This week – biohackers genetically modifying themselves; response to Slaughterbots; first CRISPR clinical trial could begin in 2018; transhumanism and religions; sweating robots doing pushups and situps; and more!
More than a human
Martha Minow moderates a conversation with Joi Ito, Father Eric Salobir, the Venerable Tenzin Priyadarshi, and Max Tegmark on the role of belief systems at the onset of AI: How do cultural and religious traditions reverberate with the ethical decision-making processes of our time? Do different belief systems offer different pathways towards a transhumanist future? If so, how do we reconcile the diverse Gods of our cultures?
Former Nasa biochemist Josiah Zayner became an online sensation by conducting DIY gene therapy on himself. In this interview with The Guardian, he explains his motivations, goals and recent experiments he conducted on himself.
The title says everything. Aubrey de Grey, one of the pioneers of anti ageing research, talks about his work, his book and how he plans to cure ageing and make humans live much longer than today.
Despite a warning from the federal government about do-it-yourself gene therapy, two companies say they’ll continue offering DNA-altering materials to the public. The companies, The Odin and Ascendance Biomedical, both recently posted videos online of people self-administering DNA molecules their labs had produced.
Isaac Arthur explores the idea and Networked Intelligence in general, to see how realistic it is, and what benefits or concerns might arise from it. The concept of linking many minds together to act in concert, or even fuse into a new singular entity, has been popular in science fiction for decades.
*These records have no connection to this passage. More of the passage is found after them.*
(** A worker completes a task it holds and the main goroutine takes the ack. *)
Lemma complete_and_take c l t a c' :
  pc c <> Panicked -> completionQueue c = [] -> t ∈ l -> ack_for (nReduce c) a t = true ->
  deepCopy a = a -> mapReduce (set_completions c [a]) = Some c' ->
  reach exec_w (c, l) (c', l).
Proof.
  intros Hp Hq Ht Ha Hd Hm. exists [EvComplete a; EvMain]. simpl.
  assert (existsb (ack_for (nReduce c) a) l = true) as ->.
  { apply existsb_exists. exists t. split; [by apply list_elem_of_In|done]. }
  assert (exec (EvComplete a) c = Some (set_completions c [a])) as ->.
  { unfold exec. rewrite (not_crashed _ Hp). unfold CompleteTask. by rewrite Hq, Hd. }
  simpl. assert (exec EvMain (set_completions c [a]) = Some c') as ->; [|done].
  unfold exec. by rewrite (not_crashed (set_completions c [a]) Hp).
Qed.

Lemma map_progress files n c l :
  inv_w files n (c, l) -> pc c = MapWait -> completionQueue c = [] -> (0 < incomplete c)%Z ->
  exists c' l', reach exec_w (c, l) (c', l') /\ pc c' = MapWait /\ completionQueue c' = [] /\
    incomplete c' = (incomplete c - 1)%Z.
Proof.
  intros Hw Hpc Hq Hinc. pose proof (inv_w_inv _ _ _ Hw) as Hinv. simpl in Hinv.
  pose proof (inv_pc _ _ _ Hinv) as H8. unfold pc_ok in H8. rewrite Hpc in H8.
  destruct H8 as (Hst & Hn & _ & Hcov).
  destruct (lcount_pos (fun m => m_done m = false) (mapTaskState c)) as (i & m & Hi & Hm).
  { unfold undone_maps in Hn. lia. }
  destruct (Hcov i m Hi Hm) as [Hf|]; [|congruence].
  destruct (hand_out files n c l (mkTask i coordinatorStateMap)) as (c1 & l1 & Hr & (q & h & tm & ->) & Hin);
    [done|unfold locked; by rewrite Hpc|done|done|by exists m|].
  set (c1 := set_queues c q h tm) in *.
  set (c2 := set_completions c1 []).
  exists (map_ack c2 (good_map_ack n i)), l1.
  assert (map_ack c2 (good_map_ack n i) =
    set_maps c2 (<[i := mkMapTask (m_tid m) true (m_inputFile m)
      (copy_files (m_intermediateFiles m) ((fun k : nat => (Z.of_nat k, "")) <$> seq 0 n))]> (mapTaskState c2))
      (incomplete c2 - 1)) as Hack.
  { unfold map_ack. simpl. destruct (Z.ltb_spec (Z.of_nat i) 0); [lia|]. simpl.
    apply lookup_lt_Some in Hi as Hlt. rewrite (inv_maps _ _ _ Hinv), <-(inv_inputs _ _ _ Hinv) in Hlt.
    destruct (Z.leb_spec (Z.of_nat (length (inputFiles c))) (Z.of_nat i)); [lia|].
    rewrite length_fmap, length_seq, (inv_n _ _ _ Hinv), Nat.eqb_refl. simpl.
    by rewrite Nat2Z.id, Hi, Hm. }
  split_and!.
  - etransitivity; [exact Hr|].
    apply (complete_and_take c1 l1 (mkTask i coordinatorStateMap) (good_map_ack n i)); try done.
    + simpl. congruence.
    + unfold ack_for. simpl. rewrite Z.eqb_refl. simpl. apply bool_decide_eq_true.
      rewrite (inv_n _ _ _ Hinv), <-list_fmap_compose. by apply list_fmap_ext.
    + unfold mapReduce. simpl. rewrite Hpc. destruct (Z.ltb_spec 0 (incomplete c)); [done|lia].
  - by rewrite Hack.
  - by rewrite Hack.
  - by rewrite Hack.
Qed.

Lemma reduce_progress files n c l :
  inv_w files n (c, l) -> pc c = ReduceWait -> completionQueue c = [] -> (0 < incomplete c)%Z ->
  exists c' l', reach exec_w (c, l) (c', l') /\ pc c' = ReduceWait /\ completionQueue c' = [] /\
    incomplete c' = (incomplete c - 1)%Z.
Proof.
  intros Hw Hpc Hq Hinc. pose proof (inv_w_inv _ _ _ Hw) as Hinv. simpl in Hinv.
  pose proof (inv_pc _ _ _ Hinv) as H8. unfold pc_ok in H8. rewrite Hpc in H8.
  destruct H8 as (Hst & _ & Hn & _ & Hcov).
  destruct (lcount_pos (fun r => r_done r = false) (reduceTaskState c)) as (i & m & Hi & Hm).
  { unfold undone_reduces in Hn. lia. }
  specialize (Hcov i m Hi Hm) as Hf.
  destruct (hand_out files n c l (mkTask i coordinatorStateReduce)) as (c1 & l1 & Hr & (q & h & tm & ->) & Hin);
    [done|unfold locked; by rewrite Hpc|done|done|by exists m|].
  set (c1 := set_queues c q h tm) in *.
  set (c2 := set_completions c1 []).
  exists (reduce_ack c2 (good_reduce_ack i)), l1.
  assert (reduce_ack c2 (good_reduce_ack i) =
    set_reduces c2 (<[i := mkReduceTask (r_tid m) true (r_intermediateFiles m)]> (reduceTaskState c2))
      (incomplete c2 - 1)) as Hack.
  { unfold reduce_ack. simpl. destruct (Z.ltb_spec (Z.of_nat i) 0); [lia|]. simpl.
    apply lookup_lt_Some in Hi as Hlt. rewrite (inv_reduces _ _ _ Hinv), <-(inv_n _ _ _ Hinv) in Hlt.
    destruct (Z.leb_spec (Z.of_nat (nReduce c)) (Z.of_nat i)); [lia|].
    by rewrite Nat2Z.id, Hi, Hm. }
  split_and!.
  - etransitivity; [exact Hr|].
    apply (complete_and_take c1 l1 (mkTask i coordinatorStateReduce) (good_reduce_ack i)); try done.
    + simpl. congruence.
    + unfold ack_for. simpl. by rewrite Z.eqb_refl.
    + unfold mapReduce. simpl. rewrite Hpc. destruct (Z.ltb_spec 0 (incomplete c)); [done|lia].
  - by rewrite Hack.
  - by rewrite Hack.
  - by rewrite Hack.
Qed.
Here’s another voice calling for AI community to think about the transparency of the system they create. Even though opening the “AI black box” is a tough challenge, there are things AI community can do right now to increase transparency, like not pretending the bot is a human or being aware of biases in AI system and minimising them.
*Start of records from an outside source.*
(* ===== verification/MrJob.v ===== *)
(** * MrJob: a MapReduce job, coordinator and workers together

    [MrCoordinator]'s coordinator with any number of workers running the loop
    of [Worker] ([src/src/mr/worker.go]) over one file system.  Workers ask for
    tasks, execute them, acknowledge them, and may die at any moment; a task can
    be handed out again while its first worker is still at it.  A map task
    writes files nobody else knows of, so it is one step; a reduce task creates
    its output file and writes it line by line, a step each. *)

From S2P Require Import Prelude MrCoordinator MrWorker.
From stdpp Require Import base gmap list strings sorting.
From Stdlib Require Import ZArith Lia Ascii.
From stdpp Require Import list.

Module MrJob.
Import MrCoordinator MrWorker.

(** ** Files *)

Fixpoint drop_str (n : nat) (s : string) : string :=
  match n, s with
  | S n, String _ s => drop_str n s
  | _, _ => s
  end.

(** [write(2)] of [d] at a descriptor's offset; a gap is filled with NUL. *)
Fixpoint write_at (off : nat) (d s : string) : string :=
  match off, s with
  | 0, _ => d +:+ drop_str (String.length d) s
  | S off, EmptyString => String "000" (write_at off d EmptyString)
  | S off, String c s => String c (write_at off d s)
  end.

(** ** Workers *)

(** Where a worker is: asking for a task, with one, in [doReduce]'s loop (the
    offset of its descriptor and the lines still to write), about to call
    [CompleteTask]. *)
Inductive wstate :=
  | WIdle
  | WTask (p : ReqTaskReply)
  | WWriting (r off : nat) (todo : list (string * string))
  | WAck (a : CompleteTaskArgs).

(** For the proofs: how the last execution of a reduce task that created the
    output file went. *)
Inductive attempt := Running (w : nat) | Finished | Crashed.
CGP Grey explains how AI systems learn in a way everyone can understand it.
Current AI systems are impressive, but how smart are they? A reporter from Vox tries to answer this question and comes to the conclusion that we are surrounded by a swarm of highly specialised system outperforming humans in some domains. But the mistake is to assume that these systems add up to make a true AI and we shouldn’t take pattern recognition as a sign of intelligence.
Slaughterbots was a short video released a couple of weeks ago showing a world in which small autonomous killer drones are a thing and they fall into wrong hands, causing numerous casualties and massive chaos. This article is a response and analysis of the video and the future it depicts from someone who was helping US government to chose what technologies the United States military should invest in. He focuses on four assumptions the video has made, which in his words, “range from questionable, at best, to completely fanciful”.
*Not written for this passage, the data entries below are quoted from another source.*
Lemma procs_ok_set n net net' sg g i v :
  procs_ok n (mkProcs (net, sg) g) -> ends net' = ends net -> procs_ok n (mkProcs (net', set_connected sg i v) g).
Proof.
  intros [H1 H2 H3 H4] He. split; cbn in *; [by apply wf_set_connected|done..|].
  intros a b e. rewrite name_set_connected, He. apply H4.
Qed.

Lemma ConnectOne_ok n p i :
  procs_ok n p -> i < n ->
  exists p', on_grp (ConnectOne i) p = Ret p' /\ procs_ok n p' /\ same_daemons p p' /\
    forall j, conn (grp p').2 j = if decide (j = i) then true else conn (grp p).2 j.
Proof.
  destruct p as [[net sg] g]. intros Hok Hi. pose proof (po_wf _ _ Hok) as Hwf. pose proof (po_N _ _ Hok) as HN. cbn in *.
  destruct (connect_spec i (all sg) net sg Hwf) as (net' & E & _); [lia|intros j; rewrite (all_N n) by done; lia|].
  exists (mkProcs (net', set_connected sg i true) g). split; [unfold on_grp, ConnectOne; cbn; by rewrite E|].
  split; [eapply procs_ok_set; [done|]; by apply (connect_names _ _ _ _ _ _ E)|]. split; [done|].
  intros j. apply conn_set; [done|lia].
Qed.

Lemma DisconnectAll_ok n p i :
  procs_ok n p -> i < n ->
  exists p', on_grp (DisconnectAll i) p = Ret p' /\ procs_ok n p' /\ same_daemons p p' /\
    forall j, conn (grp p').2 j = if decide (j = i) then false else conn (grp p).2 j.
Proof.
  destruct p as [[net sg] g]. intros Hok Hi. pose proof (po_wf _ _ Hok) as Hwf. pose proof (po_N _ _ Hok) as HN. cbn in *.
  destruct (disconnect_spec i (all sg) net sg Hwf) as (net' & E & He & _); [lia|intros j; rewrite (all_N n) by done; lia|].
  exists (mkProcs (net', set_connected sg i false) g). split; [unfold on_grp, DisconnectAll; cbn; by rewrite E|].
  split; [by eapply procs_ok_set|]. split; [done|]. intros j. apply conn_set; [done|lia].
Qed.

Lemma Kill_ok n p l :
  procs_ok n p -> (forall i, i ∈ l -> i < n) ->
  exists p', on_grp (Kill l) p = Ret p' /\ procs_ok n p' /\ gens p' = gens p /\
    (forall j, running p' j = if decide (j ∈ l) then false else running p j) /\
    forall j, conn (grp p').2 j = if decide (j ∈ l) then false else conn (grp p).2 j.
Proof.
  destruct p as [[net sg] g]. intros [Hwf HN Hg Hnm] Hl. cbn in *.
  destruct (Kill_full l net sg Hwf) as (net' & sg' & E & Hwf' & HN' & He & Hn & Hc & Hs); [intros i Hi; rewrite HN; auto|].
  exists (mkProcs (net', sg') g). split; [unfold on_grp; cbn; by rewrite E|]. split.
  { split; cbn; [done|congruence|done|]. intros a b e. rewrite Hn, He. apply Hnm. }
  split; [done|]. split; [|exact Hc]. intros j. unfold running. cbn. rewrite Hs. case_decide; [|done].
  destruct (srvs sg !! j) as [s|]; [|done]. cbn. unfold shutdownServer. destruct (dc s) eqn:Hd; cbn; [|rewrite Hd]; by apply bool_decide_eq_false; intros [].
Qed.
A team of Japanese engineers has designed robots that can perform pushups, do crunches, stretch and even sweat while doing so. Unlike other humanoid robots, which are built from rigid parts, these robots are designed to mimic human musculoskeletal system.
Here’s Minotaur – a four-legged robot created by Ghost Robotics which can walk on every terrain, climb fences and open doors.
Researchers have managed to teach a swarm of a dozen 250g quadrotors to fly in close formation, even though each one is using just one small camera and a simple IMU. This is probably the largest swarm of quadrotors which don’t rely on motion capture or GPS.
CRISPR Therapeutics has applied to run the first CRISPR clinical trial. Officially submitted to European regulatory authorities, the application outlines a test of CTX001, a CRISPR treatment designed for patients with sickle cell disease and β-thalassemia.
Can you imagine a plant that’s also a desk lamp? Researchers from MIT think it is possible.